▶ **What is expected**
Check each line of the material for the string "zlen", and copy the lines that have it.

Segment Start: Supplied material

(** ** The tree *)

(** In a sorted list the search finds what is in it. *)
Lemma elms_find_in l pid k0 x :
  sorted_elms cmp_pid l -> (elms_find cmp_pid (pid, k0) l = Some x <-> x ∈ l /\ fst x = pid).
Proof.
  intros Hs. unfold elms_find. set (f := filter _ l). assert (Hf : forall y, y ∈ f <-> y ∈ l /\ fst y = pid).
  { intros y. unfold f. rewrite list_elem_of_filter, cmp_pid_zero. cbn. intuition. }
  split.
  - intros Hh. apply Hf. destruct f; [discriminate |]. injection Hh as ->. left.
  - intros Hx%Hf. assert (sorted_elms cmp_pid f) as Hsf.
    { unfold f. clear -Hs. induction Hs as [| y l Hs IH Hy]; [constructor |].
      destruct (decide (cmp_pid (pid, k0) y = 0)); [rewrite filter_cons_True by done | now rewrite filter_cons_False].
      constructor; [exact IH |]. apply list.Forall_forall. intros z [_ Hz]%list_elem_of_filter.
      exact (proj1 (list.Forall_forall _ _) Hy z Hz). }
    destruct f as [| y f]; [inversion Hx |]. cbn. f_equal.
    apply elem_of_cons in Hx as [-> | Hx]; [reflexivity | exfalso].
    inversion_clear Hsf as [| ? ? _ Hy]. pose proof (proj1 (list.Forall_forall _ _) Hy x Hx) as Hlt. cbn in Hlt.
    destruct (proj1 (Hf x)) as [_ E1]; [now right |]. destruct (proj1 (Hf y)) as [_ E2]; [left |].
    pose proof (proj2 (cmp_pid_zero y x)). rewrite E1, E2 in *. lia.
Qed.

Definition at_elms (t : rd_kafka_aborted_txns) : list (Z * nat) := inorder (ravl_root (at_avl t)).

Record at_inv (t : rd_kafka_aborted_txns) : Prop := {
  ai_avl : avl (ravl_root (at_avl t));
  ai_sorted : sorted_elms cmp_pid (at_elms t);
  ai_nodes : forall pid k, (pid, k) ∈ at_elms t ->
    exists n, at_list t !! k = Some n /\ so_pid n = pid /\ 0 <= so_offsets_idx n <= zlen (so_offsets n) }.

Lemma offsets_for_pid_spec t pid k :
  at_inv t -> (rd_kafka_aborted_txns_offsets_for_pid t pid = Some k <-> (pid, k) ∈ at_elms t).
Proof.
  intros H. unfold rd_kafka_aborted_txns_offsets_for_pid. destruct t as [[root] l]. cbn [at_avl].
  rewrite (find_spec cmp_pid _ _ (ai_sorted _ H)). unfold at_elms. cbn [at_avl ravl_root].
  pose proof (ai_sorted _ H) as Hs. unfold at_elms in Hs. cbn [at_avl ravl_root] in Hs.
  pose proof (elms_find_in (inorder root) pid 0%nat) as Hf.
  destruct (elms_find cmp_pid (pid, 0%nat) (inorder root)) as [[p j] |] eqn:E; cbn.
  - destruct (proj1 (Hf _ Hs) eq_refl) as [Hin Hp]. cbn in Hp. subst p. split; [intros [= ->]; assumption |].
    intros Hk. apply (conj Hk) in Hs as Hx. destruct Hx as [_ _].
    pose proof (proj2 (Hf (pid, k) Hs) (conj Hk eq_refl)) as E2. congruence.
  - split; [discriminate |]. intros Hk. pose proof (proj2 (Hf (pid, k) Hs) (conj Hk eq_refl)). congruence.
Qed.

(** The offsets of a producer id that are left. *)
Definition remaining (t : rd_kafka_aborted_txns) (pid : Z) : list Z :=
  match rd_kafka_aborted_txns_offsets_for_pid t pid with
  | Some k => match at_list t !! k with Some n => drop (Z.to_nat (so_offsets_idx n)) (so_offsets n) | None => [] end
  | None => []
  end.

(** The node of a producer id that has one. *)
Lemma node_of_pid t pid k :
  at_inv t -> rd_kafka_aborted_txns_offsets_for_pid t pid = Some k ->
  exists n, at_list t !! k = Some n /\ so_pid n = pid /\ 0 <= so_offsets_idx n <= zlen (so_offsets n) /\
    remaining t pid = drop (Z.to_nat (so_offsets_idx n)) (so_offsets n).
Proof.
  intros H E. destruct (ai_nodes _ H pid k) as (n & En & Ep & Ei); [now apply offsets_for_pid_spec |].
  exists n. do 3 (split; [assumption |]). unfold remaining. now rewrite E, En.
Qed.

(** A node replaced by another of the same producer id. *)
Lemma update_node t pid k n n' :
  at_inv t -> rd_kafka_aborted_txns_offsets_for_pid t pid = Some k -> at_list t !! k = Some n ->
  so_pid n' = pid -> 0 <= so_offsets_idx n' <= zlen (so_offsets n') ->
  let t' := mk_aborted (at_avl t) (<[k := n']> (at_list t)) in
  at_inv t' /\ forall q, remaining t' q =
    if decide (q = pid) then drop (Z.to_nat (so_offsets_idx n')) (so_offsets n') else remaining t q.
Proof.
  intros H E En Ep Ei t'.
  assert (Hk : (pid, k) ∈ at_elms t) by now apply offsets_for_pid_spec.
  assert (Hother : forall q j, (q, j) ∈ at_elms t -> q <> pid -> j <> k).
  { intros q j Hq Hn ->. destruct (ai_nodes _ H q k Hq) as (n1 & E1 & P1 & _).
    destruct (ai_nodes _ H pid k Hk) as (n2 & E2 & P2 & _). congruence. }
  assert (H' : at_inv t').
  { constructor; [apply (ai_avl _ H) | apply (ai_sorted _ H) |]. intros q j Hq. unfold t'. cbn [at_list].
    destruct (decide (q = pid)) as [-> | Hne].
    - assert (j = k) as -> by (apply (offsets_for_pid_spec t pid j H) in Hq; congruence).
      exists n'. rewrite list_lookup_insert_eq by (apply lookup_lt_is_Some; eauto). auto.
    - rewrite list_lookup_insert_ne by (intros <-; now apply (Hother q k)). now apply (ai_nodes _ H). }
  split; [exact H' |]. intros q. unfold remaining, t'. cbn [at_list].
  change (rd_kafka_aborted_txns_offsets_for_pid (mk_aborted (at_avl t) _) q)
    with (rd_kafka_aborted_txns_offsets_for_pid t q).
  destruct (decide (q = pid)) as [-> | Hne].
  - rewrite E, list_lookup_insert_eq by (apply lookup_lt_is_Some; eauto). reflexivity.
  - destruct (rd_kafka_aborted_txns_offsets_for_pid t q) as [j |] eqn:Eq; [| reflexivity].
    rewrite list_lookup_insert_ne; [reflexivity |]. intros <-.
    apply (Hother q k); [now apply offsets_for_pid_spec | assumption | reflexivity].
Qed.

Segment End: Supplied material

▶ **Result of the exercise**
    exists n, at_list t !! k = Some n /\ so_pid n = pid /\ 0 <= so_offsets_idx n <= zlen (so_offsets n) }.
  exists n, at_list t !! k = Some n /\ so_pid n = pid /\ 0 <= so_offsets_idx n <= zlen (so_offsets n) /\
  so_pid n' = pid -> 0 <= so_offsets_idx n' <= zlen (so_offsets n') ->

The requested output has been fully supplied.